(* { ...envelope, ttl: envelope.ttl - 1, hops: [...envelope.hops, {nodeId, now}] } *)
Definition addHop (nodeId now : string) (envelope : MessageEnvelope) : MessageEnvelope :=
  mkMessage (msg_id envelope) (type envelope) (from envelope) (to envelope)
            (timestamp envelope) (ttl envelope - 1)%Z
            (hops envelope ++ [mkHop nodeId now])
            (payload envelope) (meta envelope).

End MessageFactory.

(** ** The crypto library ([CryptoUtils] over libsodium)

    The primitives are taken as given.  A primitive that throws returns
    [None]; the nonce and the ephemeral key pair it draws are inside it. *)

Definition SessionKey := list Byte.byte.

Record CryptoUtils := mkCrypto {
  encryptMessage : string -> SessionKey -> option string;
  decryptMessage : string -> SessionKey -> option string;
  wrapSessionKey : SessionKey -> string -> option string;
  unwrapSessionKey : string -> string -> option SessionKey }.

(** ** The node relay ([MeshNetwork]) and its observers *)

(** The observers this repository registers.  [E2EService] registers one
    message and one key handler (setupMessageListeners); [App] registers one
    of each that only refreshes the view; [ConnectionStatus] registers the
    peer observers. *)
Inductive MessageHandler := E2EService_onMessage | App_onMessage.
Inductive KeyHandler := E2EService_onKeyEnvelope | App_onKeyEnvelope.
Inductive PeerHandler := ConnectionStatus_updateStatus.

(** Frames a node writes to its hub socket. *)
Inductive ClientFrame :=
| Register (peerId : string)
| MeshMessage (envelope : MessageEnvelope)              (* no envelopeType *)
| MeshKey (envelope : KeyEnvelope).                     (* envelopeType: 'key' *)

(** Frames a node reads from its hub socket (ws.onmessage). *)
Inductive ServerFrame :=
| PeerList (peers : list string)
| PeerConnected (peerId : string)
| PeerDisconnected (peerId : string)
| MeshMessageIn (envelope : MessageEnvelope)            (* envelopeType !== 'key' *)
| MeshKeyIn (envelope : KeyEnvelope)                    (* envelopeType === 'key' *)
| UnknownFrame.

Inductive Task := ConnectToServer.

* TASK PROMPT
What is needed is a word-for-word copy of the records.

* RESULT OF THIS TASK
(* { ...envelope, ttl: envelope.ttl - 1, hops: [...envelope.hops, {nodeId, now}] } *)
Definition addHop (nodeId now : string) (envelope : MessageEnvelope) : MessageEnvelope :=
  mkMessage (msg_id envelope) (type envelope) (from envelope) (to envelope)
            (timestamp envelope) (ttl envelope - 1)%Z
            (hops envelope ++ [mkHop nodeId now])
            (payload envelope) (meta envelope).

End MessageFactory.

(** ** The crypto library ([CryptoUtils] over libsodium)

    The primitives are taken as given.  A primitive that throws returns
    [None]; the nonce and the ephemeral key pair it draws are inside it. *)

Definition SessionKey := list Byte.byte.

Record CryptoUtils := mkCrypto {
  encryptMessage : string -> SessionKey -> option string;
  decryptMessage : string -> SessionKey -> option string;
  wrapSessionKey : SessionKey -> string -> option string;
  unwrapSessionKey : string -> string -> option SessionKey }.

(** ** The node relay ([MeshNetwork]) and its observers *)

(** The observers this repository registers.  [E2EService] registers one
    message and one key handler (setupMessageListeners); [App] registers one
    of each that only refreshes the view; [ConnectionStatus] registers the
    peer observers. *)
Inductive MessageHandler := E2EService_onMessage | App_onMessage.
Inductive KeyHandler := E2EService_onKeyEnvelope | App_onKeyEnvelope.
Inductive PeerHandler := ConnectionStatus_updateStatus.

(** Frames a node writes to its hub socket. *)
Inductive ClientFrame :=
| Register (peerId : string)
| MeshMessage (envelope : MessageEnvelope)              (* no envelopeType *)
| MeshKey (envelope : KeyEnvelope).                     (* envelopeType: 'key' *)

(** Frames a node reads from its hub socket (ws.onmessage). *)
Inductive ServerFrame :=
| PeerList (peers : list string)
| PeerConnected (peerId : string)
| PeerDisconnected (peerId : string)
| MeshMessageIn (envelope : MessageEnvelope)            (* envelopeType !== 'key' *)
| MeshKeyIn (envelope : KeyEnvelope)                    (* envelopeType === 'key' *)
| UnknownFrame.

Inductive Task := ConnectToServer.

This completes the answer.